(** ** The law *)

(** The requests of [w] are where [G] and the queues say, up to the debt [d]: the
    callbacks that are due but not yet made, less those accepted early. *)
Record qrep (d : positive → Z) w (G : gmap string positive) : Prop := {
  q_rep : sm_rep (c_requests (w_client w)) G;
  q_law rq : Z.of_nat (accepted rq w) =
    Z.of_nat (called rq w) + Z.of_nat (queued rq w) + Z.of_nat (stored rq G) + Z.of_nat (writing rq w) + d rq;
  q_wf : wf_next w;
  (** Ids of live requests are positive once given, and distinct. *)
  q_ids rq r : w_reqs w !! rq = Some r → rq_type r = PC_REQUEST → 0 ≤ rq_id r ≤ w_req_id w;
  q_dist rq rq' r r' : w_reqs w !! rq = Some r → rq_type r = PC_REQUEST → w_reqs w !! rq' = Some r' →
    rq_type r' = PC_REQUEST → rq_id r = rq_id r' → 0 < rq_id r → rq = rq';
  q_key k rq' : G !! k = Some rq' → ∃ id, 0 < id ≤ w_req_id w ∧ k = sprintf_u id ∧
    ∀ rq r, w_reqs w !! rq = Some r → rq_type r = PC_REQUEST → rq_id r = id → rq = rq';
  q_sent a rq r : w_asyncs w !! a = Some rq → w_reqs w !! rq = Some r → rq_type r = PC_REQUEST → 0 < rq_id r;
  q_once rq r : w_reqs w !! rq = Some r → rq_type r = PC_REQUEST → (accepted rq w ≤ 1)%nat;
  q_type rq r : w_reqs w !! rq = Some r → rq_type r ≠ PC_CONNECT;
  q_req_id : 0 ≤ w_req_id w < 2 ^ 32;
  q_next rq : is_Some (w_reqs w !! rq) → (rq < w_next w)%positive;
  q_anext a rq : w_asyncs w !! a = Some rq → (a < w_next w ∧ rq < w_next w)%positive;
  q_tnext rq : (0 < accepted rq w)%nat → (rq < w_next w)%positive
}.

Definition owe (rq : positive) (z : Z) : positive → Z := λ x, if decide (x = rq) then z else 0.
Definition qinv (d : positive → Z) w : Prop := ∃ G, qrep d w G.
Abbreviation settled := (qinv (λ _, 0)).

Lemma qrep_frame d w w' G : qrep d w G → qframe w w' → qrep d w' G.
Proof.
  intros [R L W ? ? K S O Y B N A T] F. destruct (F W) as (Hw & Er & Ea & Eq & Ei & Hc & Hn).
  assert (∀ rq, queued rq w' = queued rq w) as Hq by (intros; unfold queued; by rewrite Ea).
  split; rewrite ?Er, ?Ea, ?Eq, ?Ei; auto.
  - intros rq. destruct (Hc rq) as (-> & -> & ->). rewrite Hq. apply L.
  - intros rq r Hr Ht. destruct (Hc rq) as (-> & _). by eapply O.
  - intros rq Hs%N. lia.
  - intros a rq Hs%A. lia.
  - intros rq. destruct (Hc rq) as (-> & _). intros Hs%T. lia.
Qed.

Lemma qinv_frame d w w' : qinv d w → qframe w w' → qinv d w'.
Proof. intros [G R] F. exists G. by eapply qrep_frame. Qed.

Definition keeps_q w w' : Prop := settled w → settled w'.

#[local] Instance keeps_q_preorder : PreOrder keeps_q.
Proof. split; [by intros w Hw|]. intros w1 w2 w3 H12 H23 H1. by apply H23, H12. Qed.

Lemma qframe_q {A} (m : prog M A) : keeps qframe m → keeps keeps_q m.
Proof. intros Hm w w' a E Hi. eapply qinv_frame; [done|by eapply Hm]. Qed.

Hint Extern 5 (keeps keeps_q _) => (apply qframe_q; solve [qframe_auto]) : keeps.

Lemma hoare_q {A} (m : prog M A) : hoare settled m (λ _, settled) → keeps keeps_q m.
Proof. intros Hm w w' a E Hi. by eapply Hm. Qed.

Lemma hoare_qframe {A} d (m : prog M A) : keeps qframe m → hoare (qinv d) m (λ _, qinv d).
Proof. intros Hm. eapply keeps_hoare; [exact Hm|]. intros. by eapply qinv_frame. Qed.

(** ** Callbacks *)

(** Calling back settles the debt of one callback. *)
Lemma pay_trace d d' w G o :
  qrep d w G → (∀ rq, accept_of rq o = 0%nat) → (∀ rq, d rq = d' rq + Z.of_nat (cb_of rq o)) →
  qrep d' (set_w_trace (w_trace w ++ [o]) w) G.
Proof.
  intros [R L W ? ? K S O Y B N A T] Ha Hd.
  assert (∀ rq, accepted rq (set_w_trace (w_trace w ++ [o]) w) = accepted rq w) as Eacc.
  { intros rq. unfold accepted. simpl. rewrite sum_list_with_app. simpl. rewrite Ha. lia. }
  split; try done.
  - intros rq. rewrite Eacc, L, Hd. unfold called. simpl. rewrite sum_list_with_app. simpl.
    unfold queued, writing. simpl. lia.
  - intros rq r Hr Ht. rewrite Eacc. by eapply O.
  - intros rq. rewrite Eacc. apply T.
Qed.

Lemma pay_request rq s r : hoare (qinv (owe rq 1)) (call_request_cb (M := M) rq s r) (λ _, settled).
Proof.
  unfold call_request_cb. eapply hoare_bind; [apply hoare_qframe; qframe_auto|]. intros ?.
  intros w w' [] [G R] [= <-]. exists G. apply (pay_trace (owe rq 1)); [done|done|].
  intros x. unfold owe, cb_of, one. repeat case_decide; congruence || lia.
Qed.

Lemma pay_notify rq s : hoare (qinv (owe rq 1)) (call_notify_cb (M := M) rq s) (λ _, settled).
Proof.
  unfold call_notify_cb. eapply hoare_bind; [apply hoare_qframe; qframe_auto|]. intros ?.
  intros w w' [] [G R] [= <-]. exists G. apply (pay_trace (owe rq 1)); [done|done|].
  intros x. unfold owe, cb_of, one. repeat case_decide; congruence || lia.
Qed.

(** The release callback of every stored request. *)
Lemma release_effect rel : ∀ w w' (u : unit), release_requests (M := M) rel w = Val (w', u) →
  w' = set_w_trace (w_trace w ++ map (λ kv, ORequestCb kv.2 (-1) None) rel) w.
Proof.
  induction rel as [|[k rq] rel IH]; intros w w' u E.
  - injection E as <- <-. simpl. rewrite app_nil_r. by destruct w.
  - cbn [release_requests] in E. unfold pc__release_requests, call_request_cb, mbind, prog_bind in E.
    destruct (get_req rq w) as [[w1 r]| |] eqn:Eg; [|done..].
    assert (w1 = w) as ->.
    { unfold get_req, mbind, prog_bind, gets in Eg. destruct (w_reqs w !! rq); [by injection Eg as <- <-|done]. }
    unfold observe, modify in E. apply IH in E. subst w'. simpl. rewrite <- app_assoc. by destruct w.
Qed.

Lemma q_clear : keeps (M := M) keeps_q requests_clear.
Proof.
  intros w w' a E [G [R L W I D K S O Y B N A T]].
  unfold requests_clear, the_client, mbind, prog_bind, gets, lift in E.
  destruct (sm_clear_ok _ _ _ R) as (m & rel & Ec & Hp & R'). rewrite Ec in E. cbn in E.
  unfold upd_client, modify in E. apply release_effect in E. subst w'. cbn [w_trace set_w_client].
  exists ∅. set (w1 := set_w_trace _ _).
  assert (∀ rq, accepted rq w1 = accepted rq w) as Eacc.
  { intros rq. unfold accepted. simpl. rewrite sum_list_with_app. clear. induction rel; simpl; lia. }
  split; try done.
  - intros rq. rewrite Eacc, L. unfold called, queued, writing. simpl. rewrite sum_list_with_app.
    assert (stored rq ∅ = 0%nat) as -> by apply total_empty.
    assert (stored rq G = sum_list_with (cb_of rq) (map (λ kv, ORequestCb kv.2 (-1) None) rel)) as ->; [|lia].
    unfold stored, total. rewrite <- Hp. clear. induction rel as [|kv rel IH]; simpl; [done|]. by rewrite IH.
  - intros rq r Hr Ht. rewrite Eacc. by eapply O.
  - intros rq. rewrite Eacc. apply T.
Qed.
Hint Resolve q_clear : keeps.
(** However the package is cut, it is handled once it is complete. *)
Lemma read_chunks tp ty body chunks w :
  listening tp w → Forall (λ c, c ≠ [] ∧ zlen c < 2 ^ 64) chunks → chunks ≠ [] → zlen body < 2 ^ 24 →
  pending (c_parser (w_client w)) ++ concat chunks = wire ty body →
  ∃ p', ∀ w1, pc__pkg_cb X (u8 ty) body (with_parser p' (touched w)) = Val (w1, tt) →
    c_parser (w_client w1) = p' →
    ∃ q, parser_wf q ∧ state q ≠ PC_PKG_CLOSED ∧ pending q = [] ∧
      run X (map (λ c, LRead tp (Some c)) chunks) w = Val (Some (with_parser q w1)).
Proof.
  intros Hl Hc Hne Hb. revert w Hl Hne. induction Hc as [|c chunks [Hc Hn] Hcs IH]; intros w Hl Hne Hw; [done|].
  assert (enabled w (LRead tp (Some c)) = true) as He.
  { cbn [enabled]. rewrite (ls_transport _ _ Hl). cbn [tp_reading andb]. apply bool_decide_eq_true, (ls_open _ _ Hl). }
  destruct (decide (chunks = [])) as [->|Hne'].
  - simpl in Hw. rewrite app_nil_r in Hw.
    destruct (read_package tp c ty body w Hl Hn Hc Hb Hw) as (p' & Hf). exists p'. intros w1 Ecb Hp1.
    destruct (Hf w1 Ecb Hp1) as (q & H1 & H2 & H3 & E). exists q. do 3 (split; [done|]).
    cbn [map run]. rewrite He. cbn [deliver]. by rewrite E.
  - cbn [concat] in Hw. destruct (read_prefix tp c w Hl Hn Hc) as (p1 & Hp1 & E & Hl1).
    { eapply (prefix_incomplete _ (concat chunks)); [exact Hb|by rewrite <- app_assoc|].
      destruct chunks as [|c' ?]; [done|]. apply Forall_cons_1 in Hcs as [[Hc' _] _]. by destruct c'. }
    destruct (IH _ Hl1 Hne') as (p' & Hf).
    { cbn [with_parser on_client w_client set_w_client c_parser set_c_parser]. by rewrite Hp1, <- app_assoc. }
    exists p'. intros w1 Ecb Hpp. destruct (Hf w1 Ecb Hpp) as (q & H1 & H2 & H3 & Er). exists q.
    do 3 (split; [done|]). cbn [map run]. rewrite He. cbn [deliver]. by rewrite E.
Qed.
End Reading.

(** ** The handshake request *)

(** What a client without stored protocol version sends. *)
Definition handshake_msg : json_t :=
  json_object_set_new json_object "sys"
    (Some (json_object_set_new (json_object_set_new json_object "type" (json_string PC_TYPE))
             "version" (json_string PC_VERSION))).

(** Its text, as the JSON library prints it. *)
Definition handshake_text : bytes := json_text JSON_COMPACT 0 handshake_msg.

Lemma handshake_dumps malloc : (∀ n, malloc n = true) → json_dumps malloc (Some handshake_msg) JSON_COMPACT = Val (Some handshake_text).
Proof. intros Hm. by apply dumps_text; [intros n _|vm_compute..]. Qed.

Lemma handshake_req_ok tp tm w :
  waiting tp tm w → c_proto_ver (w_client w) = None → c_proto_cb (w_client w) = false →
  c_read_dir (w_client w) = None → c_handshake_opts (w_client w) = None →
  x_read_file X PC_PROTO_VERSION = None → (∀ n, x_malloc X n = true) →
  pc__handshake_req X w = Val
    (with_timer HandshakeTimer (uv_timer_start HANDSHAKE_TIMEOUT 0 (tm HandshakeTimer))
       (sent tp (wire PC_PKG_HANDSHAKE handshake_text) (UvHandshakeReq tp) w), 0).
Proof.
  intros [Ho Hs Hc Ht Htm Hop] Hv Hcb Hrd Hop' Hlf Hm. unfold pc__handshake_req.
  rewrite (prog_bind_Val the_client _ w w (w_client w)) by done. cbv zeta. rewrite Hv.
  set (sys := json_object_set_new _ "version" _).
  rewrite (prog_bind_Val _ _ w w sys); cycle 1.
  { rewrite (prog_bind_Val _ _ w w None); [done|]. unfold pc__load_file.
    rewrite (prog_bind_Val the_client _ w w (w_client w)) by done. rewrite Hcb, Hrd. unfold lift, json_load_file. by rewrite Hlf. }
  rewrite Hop'. change (json_object_get None "user") with (@None json_t). cbv iota.
  change (json_object_set_new json_object "sys" (Some sys)) with handshake_msg.
  rewrite (prog_bind_Val (lift _) _ w w (Some handshake_text)) by (unfold lift; by rewrite handshake_dumps).
  rewrite (prog_bind_Val (lift _) _ w w tt); cycle 1.
  { done. }
  rewrite (prog_bind_Val _ _ _ _ _ (malloc_ok_ok w Ho)).
  rewrite (prog_bind_Val (lift _) _ w w (Some (wire PC_PKG_HANDSHAKE handshake_text))); cycle 1.
  { unfold lift. rewrite pkg_encode_eq by (done || apply zlen_nonneg). done. }
  rewrite (prog_bind_Val _ _ _ _ _ (binary_write_ok tp _ UvHandshakeReq w Ho Hc Ht Hs)). cbn [negb Z.eqb].
  match goal with |- context [(on_timer HandshakeTimer _ ≫= _) ?v] => set (w1 := v) end.
  by rewrite (prog_bind_Val _ _ _ _ _ (on_timer_ok HandshakeTimer _ _ w1 (Htm HandshakeTimer ltac:(done)) (Hop HandshakeTimer ltac:(done)))).
Qed.

(** The acknowledgement has been written: the user is told. *)
Lemma ack_cb_ok tp cn c t w :
  w_transports w !! tp = Some t → tp_state t = PC_TP_ST_WORKING → c_conn_req (w_client w) = Some cn →
  w_conns w !! cn = Some c → cn_cb c = UserConnectCb →
  pc__handshake_ack_cb tp 0 w = Val
    (set_w_trace (w_trace w ++ [OConnectCb cn 0])
       (on_client (set_c_conn_req None) (on_client (set_c_state PC_ST_WORKING) w)), tt).
Proof.
  intros Ht Hs Hc Hcn Hcb. unfold pc__handshake_ack_cb.
  rewrite (prog_bind_Val _ _ _ _ _ (get_transport_eq tp w t Ht)).
  rewrite decide_False by (intros Hy; by apply Hy). cbn [Z.eqb].
  rewrite (prog_bind_Val _ _ _ _ _ (upd_ok _ _)). unfold finish_connect. set (w1 := on_client _ w).
  rewrite (prog_bind_Val the_client _ w1 w1 (w_client w1)) by done.
  change (c_conn_req (w_client w1)) with (c_conn_req (w_client w)). rewrite Hc.
  rewrite (prog_bind_Val _ _ _ _ _ (upd_ok _ _)). set (w2 := on_client _ w1).
  unfold call_connect_cb. rewrite (prog_bind_Val _ _ w2 w2 c); [by rewrite Hcb|].
  unfold get_conn, gets, mbind, prog_bind. change (w_conns w2) with (w_conns w). by rewrite Hcn.
Qed.
(** A data package whose message answers the request. *)
Lemma data_ok rq r id rt (resp : option json_t) body G w :
  0 < id → sm_rep (c_requests (w_client w)) G → G !! sprintf_u id = Some rq →
  w_reqs w !! rq = Some r → rq_route r = Some rt →
  (∀ look, look (sprintf_u id) = Val (Some rt) →
     x_parse_msg X (c_ctx (w_client w)) look body = Val (Some (mkMsg id None resp))) →
  ∃ m, pc__pkg_cb X PC_PKG_DATA body w =
      Val (set_w_trace (w_trace w ++ [ORequestCb rq 0 resp]) (on_client (set_c_requests m) w), tt) ∧
    sm_rep m (delete (sprintf_u id) G).
Proof.
  intros Hid HG Hk Hr Hrt Hp.
  destruct (response_ok rq r (sprintf_u id) id resp None G w eq_refl HG Hk Hr) as (m & E & Hm).
  exists m. split; [|done]. unfold pc__pkg_cb.
  change (PC_PKG_DATA =? PC_PKG_HANDSHAKE) with false. change (PC_PKG_DATA =? PC_PKG_HEARBEAT) with false.
  change (PC_PKG_DATA =? PC_PKG_DATA) with true. cbv iota.
  rewrite (prog_bind_Val (pc__data X body) _ w
    (set_w_trace (w_trace w ++ [ORequestCb rq 0 resp]) (on_client (set_c_requests m) w)) 0); [done|].
  unfold pc__data. rewrite (prog_bind_Val the_client _ w w (w_client w)) by done.
  rewrite (prog_bind_Val (gets _) _ w w (request_route w)) by done.
  rewrite (prog_bind_Val (lift _) _ w w (Some (mkMsg id None resp))); cycle 1.
  { unfold lift. rewrite Hp; [done|]. unfold request_route. by rewrite (sm_get_ok _ _ G _ HG), bind_Val, Hk, Hr, Hrt. }
  cbn [msg_id]. rewrite (proj2 (Z.gtb_lt id 0)) by lia. by rewrite (prog_bind_Val _ _ _ _ _ E).
Qed.

(** ** The whole exchange *)

Lemma working_same tp w w' :
  working tp w → w_oracle w' = w_oracle w → c_state (w_client w') = c_state (w_client w) →
  c_transport (w_client w') = c_transport (w_client w) → w_transports w' = w_transports w →
  (dead_handle w' (HSocket tp) → dead_handle w (HSocket tp)) →
  parser_wf (c_parser (w_client w')) → state (c_parser (w_client w')) ≠ PC_PKG_CLOSED →
  pending (c_parser (w_client w')) = [] → working tp w'.
Proof.
  intros [Ho Hs Ht [L1 L2 L3 L4] Hp] E1 E2 E3 E5 Hd P1 P2 P3. split; [congruence..| |done].
  split; [congruence|auto|done|done].
Qed.

Lemma working_keep tp w w' :
  working tp w → w_oracle w' = w_oracle w → c_state (w_client w') = c_state (w_client w) →
  c_transport (w_client w') = c_transport (w_client w) → w_transports w' = w_transports w →
  (dead_handle w' (HSocket tp) → dead_handle w (HSocket tp)) →
  c_parser (w_client w') = c_parser (w_client w) → working tp w'.
Proof. intros Hw ? ? ? ? ? E. apply (working_same tp w); try done; rewrite E; apply Hw. Qed.

Lemma working_touched tp ps w : working tp w → working tp (touched (set_w_pending ps w)).
Proof. intros Hw. by apply (working_keep tp w). Qed.

(** The three events of a request that is written. *)
Lemma run_request tp rq r route msg w :
  working tp w → w_reqs w !! rq = Some r →
  run X [URequest rq (Some route) (Some msg)] w =
    Val (Some (set_w_trace (w_trace w ++ [OAccepted rq]) (submitted rq tp r route msg w))).
Proof.
  intros Hw Hr. apply run_one; [done|]. cbn [deliver].
  by rewrite (prog_bind_Val _ _ _ _ _ (request_ok tp rq r route msg w Hw Hr)).
Qed.

Lemma run_async a rq tp id rt msg bs G w :
  working tp w → w_asyncs w !! a = Some rq → ¬ dead_handle w (HAsync a) →
  w_reqs w !! rq = Some (mkReq PC_REQUEST id (Some rt) (Some msg) (Some tp)) →
  x_encode_msg X (c_ctx (w_client w)) id rt (Some msg) = Val (Some bs) → zlen bs < 2 ^ 24 →
  sm_rep (c_requests (w_client w)) G → G !! sprintf_u id = None →
  ∃ m, run X [LAsync a] w = Val (Some (posted a rq tp bs m (set_w_asyncs (delete a (w_asyncs w)) w))) ∧
    sm_rep m (<[sprintf_u id := rq]> G).
Proof.
  intros Hw Ha Hd Hr He Hn HG Hk. set (w1 := set_w_asyncs (delete a (w_asyncs w)) w).
  assert (working tp w1) as Hw1 by (by apply (working_keep tp w)).
  destruct (async_ok a rq tp id rt msg bs G w1) as (m & E & Hm);
    [done|exact Hd|exact Hr|exact He|done|exact HG|done|].
  exists m. split; [|done]. apply run_one.
  - cbn [enabled]. rewrite Ha, bool_decide_true by (by eexists). apply bool_decide_eq_true. exact Hd.
  - cbn [deliver]. rewrite (prog_bind_Val (gets _) _ w w (Some rq)) by (unfold gets; by rewrite Ha).
    cbn [deref]. rewrite (prog_bind_Val (mret rq) _ w w rq) by done.
    by rewrite (prog_bind_Val (modify _) _ w w1 tt) by done.
Qed.

Lemma run_written n rq r tp tp' w :
  working tp w → w_pending w !! n = Some (tp', UvRequest rq) →
  w_reqs w !! rq = Some r → rq_transport r = Some tp →
  run X [LReq n 0] w = Val (Some (touched (set_w_pending (delete n (w_pending w)) w))).
Proof.
  intros Hw Hp Hr Ht. destruct (deliver_req_ok X n 0 tp' (UvRequest rq) w Hp ltac:(by left)) as [He E].
  apply run_one; [done|]. rewrite E. cbn [deliver_req]. set (w1 := set_w_pending _ w). unfold pc__on_request.
  rewrite (prog_bind_Val _ _ _ _ _ (get_req_ok rq r w1 Hr)). rewrite Ht. cbn [deref].
  rewrite (prog_bind_Val (mret tp) _ w1 w1 tp) by done.
  rewrite (prog_bind_Val _ _ _ _ _ (get_transport_eq tp w1 _ (ls_transport _ _ (wk_listening _ _ Hw)))).
  rewrite (prog_bind_Val touch_time _ w1 (touched w1) tt) by done.
  by rewrite decide_False by (intros Hx; by apply Hx).
Qed.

■ PROBLEM STATEMENT:
When you reach the line containing "unfold upd_client, modify" in the data above, start copying exactly, and stop after the line containing "Lemma read_chunks tp".

■ SOLUTION FOR THIS TASK:
  unfold upd_client, modify in E. apply release_effect in E. subst w'. cbn [w_trace set_w_client].
  exists ∅. set (w1 := set_w_trace _ _).
  assert (∀ rq, accepted rq w1 = accepted rq w) as Eacc.
  { intros rq. unfold accepted. simpl. rewrite sum_list_with_app. clear. induction rel; simpl; lia. }
  split; try done.
  - intros rq. rewrite Eacc, L. unfold called, queued, writing. simpl. rewrite sum_list_with_app.
    assert (stored rq ∅ = 0%nat) as -> by apply total_empty.
    assert (stored rq G = sum_list_with (cb_of rq) (map (λ kv, ORequestCb kv.2 (-1) None) rel)) as ->; [|lia].
    unfold stored, total. rewrite <- Hp. clear. induction rel as [|kv rel IH]; simpl; [done|]. by rewrite IH.
  - intros rq r Hr Ht. rewrite Eacc. by eapply O.
  - intros rq. rewrite Eacc. apply T.
Qed.
Hint Resolve q_clear : keeps.
(** However the package is cut, it is handled once it is complete. *)
Lemma read_chunks tp ty body chunks w :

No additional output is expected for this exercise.